= WORK REQUEST =
Starting at the top of the entries below, print each line exactly until the line with "From Stdlib Require Import ZArith Lia." has been printed too.

.....

(* ===== verification/Ddl.v ===== *)
(** The data definition statements of PostgreSQL that the migrations use, read from their text:
    [CREATE TABLE IF NOT EXISTS], [ALTER TABLE ... ADD COLUMN IF NOT EXISTS] and
    [CREATE [UNIQUE] INDEX IF NOT EXISTS].

    A schema is what [information_schema] shows of it: the columns of every table with their
    [udt_name], and the names of the indexes.  Rows, defaults and constraints other than foreign
    keys are left out; the statements neither read nor change rows.  Statements of another form
    are refused, so that a script that runs was read in full.

    Shown: a script only ever extends a schema, and a script that ran can run again, at once or
    after other scripts, without changing anything. *)
From Stdlib Require Import ZArith Lia.
From stdpp Require Import base decidable strings numbers list gmap.
From S2P Require Import Prelude PyStr.

Open Scope Z_scope.

#[local] Arguments lit _ : simpl never.

(** * Reading a script *)

Inductive token : Type :=
  | Word (w : str)
  | Quoted (s : str)
  | Punct (c : Z).

#[export] Instance token_eq_dec : EqDecision token.
Proof. solve_decision. Defined.

Definition sql_word_char (c : Z) : bool :=
  (97 <=? c) && (c <=? 122) || (65 <=? c) && (c <=? 90) || (48 <=? c) && (c <=? 57) || (c =? 95).

(** The word that was read so far, in lower case: names and keywords are folded. *)
Definition flush (w : str) : list token :=
  match w with [] => [] | _ => [Word (map ascii_lower (reverse w))] end.

(** [quoted] is the text of an open string, [w] the word being read, both in reverse. *)
Fixpoint tokens_go (quoted : option str) (w s : str) : list token :=
  match s with
  | [] => flush w
  | c :: s =>
      match quoted with
      | Some q => if c =? 39 then Quoted (reverse q) :: tokens_go None [] s else tokens_go (Some (c :: q)) [] s
      | None =>
          if sql_word_char c then tokens_go None (c :: w) s else
          flush w ++
          if c =? 39 then tokens_go (Some []) [] s
          else if c_space c then tokens_go None [] s
          else Punct c :: tokens_go None [] s
      end
  end.

Definition tokens (s : str) : list token := tokens_go None [] s.

(** Split at a punctuation mark outside of parentheses; empty pieces are kept. *)
Fixpoint split_tokens (sep depth : Z) (piece l : list token) : list (list token) :=
  match l with
  | [] => [reverse piece]
  | Punct c :: l =>
      if (c =? sep) && (depth =? 0) then reverse piece :: split_tokens sep depth [] l
      else split_tokens sep (if c =? 40 then depth + 1 else if c =? 41 then depth - 1 else depth) (Punct c :: piece) l
  | t :: l => split_tokens sep depth (t :: piece) l
  end.

(** What is between an open parenthesis and its match, and what follows. *)
Fixpoint parenthesised (depth : Z) (inside l : list token) : option (list token * list token) :=
  match l with
  | [] => None
  | Punct c :: l =>
      if c =? 41 then
        if depth =? 0 then Some (reverse inside, l) else parenthesised (depth - 1) (Punct c :: inside) l
      else parenthesised (if c =? 40 then depth + 1 else depth) (Punct c :: inside) l
  | t :: l => parenthesised depth (t :: inside) l
  end.

Definition words (l : list string) : list token := map (λ w, Word (lit w)) l.

(** The rest after the given tokens. *)
Fixpoint expect (p l : list token) : option (list token) :=
  match p, l with
  | [], _ => Some l
  | t :: p, u :: l => if bool_decide (t = u) then expect p l else None
  | _ :: _, [] => None
  end.

(** * Statements *)

Record column := {
  col_name : str;
  col_udt : str;
  col_references : option (str * str);
}.

Inductive statement : Type :=
  | CreateTable (table : str) (cols : list column)
  | AddColumn (table col udt : str)
  | CreateIndex (index table : str) (cols : list str).

(** [udt_name] of the types the scripts use. *)
Definition udt_names : list (str * str) :=
  [(lit "bigserial", lit "int8"); (lit "serial", lit "int4"); (lit "bigint", lit "int8");
   (lit "integer", lit "int4"); (lit "text", lit "text"); (lit "jsonb", lit "jsonb");
   (lit "boolean", lit "bool"); (lit "timestamptz", lit "timestamptz")].

(** A type and what follows it; an array type is named after its elements with an underscore. *)
Definition read_type (l : list token) : option (str * list token) :=
  match l with
  | Word ty :: Punct 91 :: Punct 93 :: l => u ← dict_get ty udt_names; Some (95 :: u, l)
  | Word ty :: l => u ← dict_get ty udt_names; Some (u, l)
  | _ => None
  end.

(** [REFERENCES table(column)] among the constraints of a column. *)
Fixpoint read_references (l : list token) : option (str * str) :=
  match l with
  | [] => None
  | _ :: l' =>
      match expect (words ["references"]) l with
      | Some (Word t :: Punct 40 :: Word c :: Punct 41 :: _) => Some (t, c)
      | _ => read_references l'
      end
  end.

(** An item of a table definition; [Some None] is a constraint of the table. *)
Definition read_item (l : list token) : option (option column) :=
  match l with
  | Word w :: rest =>
      if bool_decide (w ∈ [lit "primary"; lit "unique"; lit "check"]) then Some None else
      '(u, rest) ← read_type rest;
      Some (Some {| col_name := w; col_udt := u; col_references := read_references rest |})
  | _ => None
  end.

Definition read_name (l : list token) : option str := match l with [Word w] => Some w | _ => None end.

(** The columns of an index, each a name with an order or not. *)
Definition read_index_column (l : list token) : option str :=
  match l with
  | Word w :: rest => if bool_decide (rest ∈ [[]; words ["asc"]; words ["desc"]]) then Some w else None
  | _ => None
  end.

Definition read_create_table (l : list token) : option statement :=
  match l with
  | Word t :: Punct 40 :: l =>
      '(inside, rest) ← parenthesised 0 [] l;
      items ← mapM read_item (split_tokens 44 0 [] inside);
      if bool_decide (rest = []) then Some (CreateTable t (omap id items)) else None
  | _ => None
  end.

Definition read_add_column (l : list token) : option statement :=
  match l with
  | Word t :: l =>
      l ← expect (words ["add"; "column"; "if"; "not"; "exists"]) l;
      match l with
      | Word c :: l => '(u, _) ← read_type l; Some (AddColumn t c u)
      | _ => None
      end
  | _ => None
  end.

Definition read_create_index (l : list token) : option statement :=
  match l with
  | Word i :: Word o :: Word t :: Punct 40 :: l =>
      if negb (bool_decide (o = lit "on")) then None else
      '(inside, rest) ← parenthesised 0 [] l;
      cols ← mapM read_index_column (split_tokens 44 0 [] inside);
      if bool_decide (rest = []) || bool_decide (is_Some (expect (words ["where"]) rest))
      then Some (CreateIndex i t cols) else None
  | _ => None
  end.

Definition read_statement (l : list token) : option statement :=
  match expect (words ["create"; "table"; "if"; "not"; "exists"]) l,
        expect (words ["alter"; "table"]) l,
        expect (words ["create"; "index"; "if"; "not"; "exists"]) l,
        expect (words ["create"; "unique"; "index"; "if"; "not"; "exists"]) l with
  | Some l, _, _, _ => read_create_table l
  | _, Some l, _, _ => read_add_column l
  | _, _, Some l, _ => read_create_index l
  | _, _, _, Some l => read_create_index l
  | _, _, _, _ => None
  end.

Definition read_script (s : str) : option (list statement) :=
  mapM read_statement (filter (λ l, l ≠ []) (split_tokens 59 0 [] (tokens s))).

(** * Running a script *)

Record schema := {
  tables : gmap str (gmap str str);
  indexes : gset str;
}.

Definition empty_schema : schema := {| tables := ∅; indexes := ∅ |}.

(** Tables and indexes share one name space. *)
Definition relation_exists (n : str) (s : schema) : bool :=
  bool_decide (is_Some (tables s !! n)) || bool_decide (n ∈ indexes s).

Definition has_column (t c : str) (s : schema) : bool :=
  match tables s !! t with Some cols => bool_decide (is_Some (cols !! c)) | None => false end.

Definition reference_exists (s : schema) (c : column) : bool :=
  match col_references c with Some (t, k) => has_column t k s | None => true end.

Definition column_map (cols : list column) : gmap str str :=
  list_to_map (map (λ c, (col_name c, col_udt c)) cols).

Definition set_table (t : str) (cols : gmap str str) (s : schema) : schema :=
  {| tables := <[t := cols]> (tables s); indexes := indexes s |}.

(** One statement; [None] is an error of the database. *)
Definition run_statement (s : schema) (d : statement) : option schema :=
  match d with
  | CreateTable t cols =>
      if relation_exists t s then Some s else
      if bool_decide (NoDup (map col_name cols)) && forallb (reference_exists s) cols
      then Some (set_table t (column_map cols) s) else None
  | AddColumn t c u =>
      match tables s !! t with
      | None => None
      | Some cols => if bool_decide (is_Some (cols !! c)) then Some s else Some (set_table t (<[c := u]> cols) s)
      end
  | CreateIndex i t cols =>
      if negb (forallb (λ c, has_column t c s) cols) then None else
      if negb (bool_decide (is_Some (tables s !! t))) then None else
      if relation_exists i s then Some s
      else Some {| tables := tables s; indexes := {[i]} ∪ indexes s |}
  end.

Fixpoint run_statements (ds : list statement) (s : schema) : option schema :=
  match ds with [] => Some s | d :: ds => s ← run_statement s d; run_statements ds s end.

(** [cur.execute(sql)] and the commit: the statements of a script are one transaction. *)
Definition execute (sql : str) (s : schema) : option schema :=
  ds ← read_script sql; run_statements ds s.

(** * Extension *)

(** [s'] has every table, column and index of [s], with the same types. *)
Definition extends (s s' : schema) : Prop :=
  (∀ t cols, tables s !! t = Some cols → ∃ cols', tables s' !! t = Some cols' ∧ cols ⊆ cols') ∧
  indexes s ⊆ indexes s'.

#[export] Instance extends_preorder : PreOrder extends.
Proof.
  split.
  - intros s. split; [|done]. intros t cols Hc. by exists cols.
  - intros s1 s2 s3 [Ht1 Hi1] [Ht2 Hi2]. split; [|by etrans].
    intros t cols Hc. destruct (Ht1 _ _ Hc) as (cols2 & Hc2 & ?).
    destruct (Ht2 _ _ Hc2) as (cols3 & ? & ?). exists cols3. split; [done|by etrans].
Qed.

Lemma relation_exists_extends n s s' : extends s s' → relation_exists n s = true → relation_exists n s' = true.
Proof.
  intros [Ht Hi]. unfold relation_exists. rewrite !orb_true_iff, !bool_decide_eq_true.
  intros [[cols Hc]|Hn]; [left|right; set_solver].
  destruct (Ht _ _ Hc) as (cols' & ? & _). by exists cols'.
Qed.

Lemma has_column_extends t c s s' : extends s s' → has_column t c s = true → has_column t c s' = true.
Proof.
  intros [Ht _]. unfold has_column. destruct (tables s !! t) as [cols|] eqn:Hc; [|done].
  destruct (Ht _ _ Hc) as (cols' & -> & Hsub). rewrite !bool_decide_eq_true.
  intros [u Hu]. exists u. by eapply lookup_weaken.
Qed.

Lemma table_extends t s s' : extends s s' → is_Some (tables s !! t) → is_Some (tables s' !! t).
Proof. intros [Ht _] [cols Hc]. destruct (Ht _ _ Hc) as (cols' & ? & _). by exists cols'. Qed.

Lemma extends_set_table t cols s :
  (∀ old, tables s !! t = Some old → old ⊆ cols) → extends s (set_table t cols s).
Proof.
  intros Hold. split; [|done]. intros t' old Ht'. cbn [set_table tables].
  destruct (decide (t = t')) as [<-|Hne].
  - exists cols. split; [apply lookup_insert_eq|auto].
  - exists old. by rewrite lookup_insert_ne.
Qed.

Lemma run_statement_extends s d s' : run_statement s d = Some s' → extends s s'.
Proof.
  destruct d as [t cols|t c u|i t cols]; cbn [run_statement].
  - destruct (relation_exists t s) eqn:Hr; [by intros [= <-]|].
    destruct (_ && _); [|done]. intros [= <-]. apply extends_set_table. intros old Hold.
    exfalso. revert Hr. unfold relation_exists. by rewrite Hold, bool_decide_true.
  - destruct (tables s !! t) as [old|] eqn:Ht; [|done].
    destruct (decide (is_Some (old !! c))) as [Hs|Hn]; [rewrite bool_decide_true by done|rewrite bool_decide_false by done]; intros [= <-]; [done|].
    apply extends_set_table. rewrite Ht. intros ? [= <-]. apply insert_subseteq, eq_None_not_Some, Hn.
  - destruct (negb _); [done|]. destruct (negb _); [done|].
    destruct (relation_exists i s); intros [= <-]; [done|]. split; [|set_solver].
    intros t' old ?. by exists old.
Qed.

(** A statement that ran has nothing to do in any extension of what it left. *)
Lemma run_statement_settled s d s1 s2 :
  run_statement s d = Some s1 → extends s1 s2 → run_statement s2 d = Some s2.
Proof.
  intros Hrun Hext. pose proof (run_statement_extends _ _ _ Hrun) as H01.
  destruct d as [t cols|t c u|i t cols]; cbn [run_statement] in *.
  - rewrite (relation_exists_extends t s1 s2); [done..|].
    destruct (relation_exists t s) eqn:Hr; [by eapply relation_exists_extends|].
    destruct (_ && _); [|done]. injection Hrun as <-.
    unfold relation_exists. cbn. by rewrite lookup_insert_eq, bool_decide_true.
  - assert (has_column t c s1 = true) as Hcol.
    { unfold has_column. destruct (tables s !! t) as [old|] eqn:Ht; [|done].
      destruct (bool_decide _) eqn:Hb in Hrun; injection Hrun as <-; [by rewrite Ht|].
      cbn. rewrite lookup_insert_eq, lookup_insert_eq. by apply bool_decide_true. }
    pose proof (has_column_extends _ _ _ _ Hext Hcol) as Hcol2. unfold has_column in Hcol2.
    destruct (tables s2 !! t); [|done]. by rewrite Hcol2.
  - destruct (forallb _ cols) eqn:Hcols; [cbn [negb] in Hrun|done].
    destruct (bool_decide (is_Some (tables s !! t))) eqn:Ht; [cbn [negb] in Hrun|done].
    assert (extends s s2) as H02 by (by etrans).
    replace (forallb _ cols) with true.
    2:{ symmetry. rewrite forallb_forall in Hcols |- *. intros x Hx. by apply (has_column_extends t x s), Hcols. }
    rewrite (bool_decide_true (is_Some (tables s2 !! t))) by (apply (table_extends t s); [done|by apply bool_decide_eq_true in Ht]).
    cbn [negb]. rewrite (relation_exists_extends i s1 s2); [done..|].
    destruct (relation_exists i s) eqn:Hr; injection Hrun as <-; [done|].
    unfold relation_exists. cbn. rewrite orb_true_iff, !bool_decide_eq_true. right. set_solver.
Qed.

Lemma run_statements_settled ds s s1 :
  run_statements ds s = Some s1 →
  extends s s1 ∧ (∀ s2, extends s1 s2 → run_statements ds s2 = Some s2).
Proof.
  revert s. induction ds as [|d ds IH]; intros s; cbn [run_statements]; [intros [= <-]; by split|].
  rewrite bind_Some. intros (s' & Hd & Hds). destruct (IH _ Hds) as [Hext Hset].
  pose proof (run_statement_extends _ _ _ Hd). split; [by etrans|].
  intros s2 H2. rewrite (run_statement_settled s d s' s2) by (done || by etrans). by apply Hset.
Qed.

Lemma execute_extends sql s s1 : execute sql s = Some s1 → extends s s1.
Proof. unfold execute. rewrite bind_Some. intros (ds & _ & Hr). by apply (run_statements_settled ds). Qed.

(** Every migration script can run again: once it ran, running it in any later schema succeeds
    and changes nothing. *)
Lemma execute_settled sql s s1 s2 : execute sql s = Some s1 → extends s1 s2 → execute sql s2 = Some s2.
Proof.
  unfold execute. rewrite bind_Some. intros (ds & -> & Hr) Hext. cbn.
  by apply (run_statements_settled ds s s1).
Qed.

.....

= WRITTEN RESPONSE =
(* ===== verification/Ddl.v ===== *)
(** The data definition statements of PostgreSQL that the migrations use, read from their text:
    [CREATE TABLE IF NOT EXISTS], [ALTER TABLE ... ADD COLUMN IF NOT EXISTS] and
    [CREATE [UNIQUE] INDEX IF NOT EXISTS].

    A schema is what [information_schema] shows of it: the columns of every table with their
    [udt_name], and the names of the indexes.  Rows, defaults and constraints other than foreign
    keys are left out; the statements neither read nor change rows.  Statements of another form
    are refused, so that a script that runs was read in full.

    Shown: a script only ever extends a schema, and a script that ran can run again, at once or
    after other scripts, without changing anything. *)
From Stdlib Require Import ZArith Lia.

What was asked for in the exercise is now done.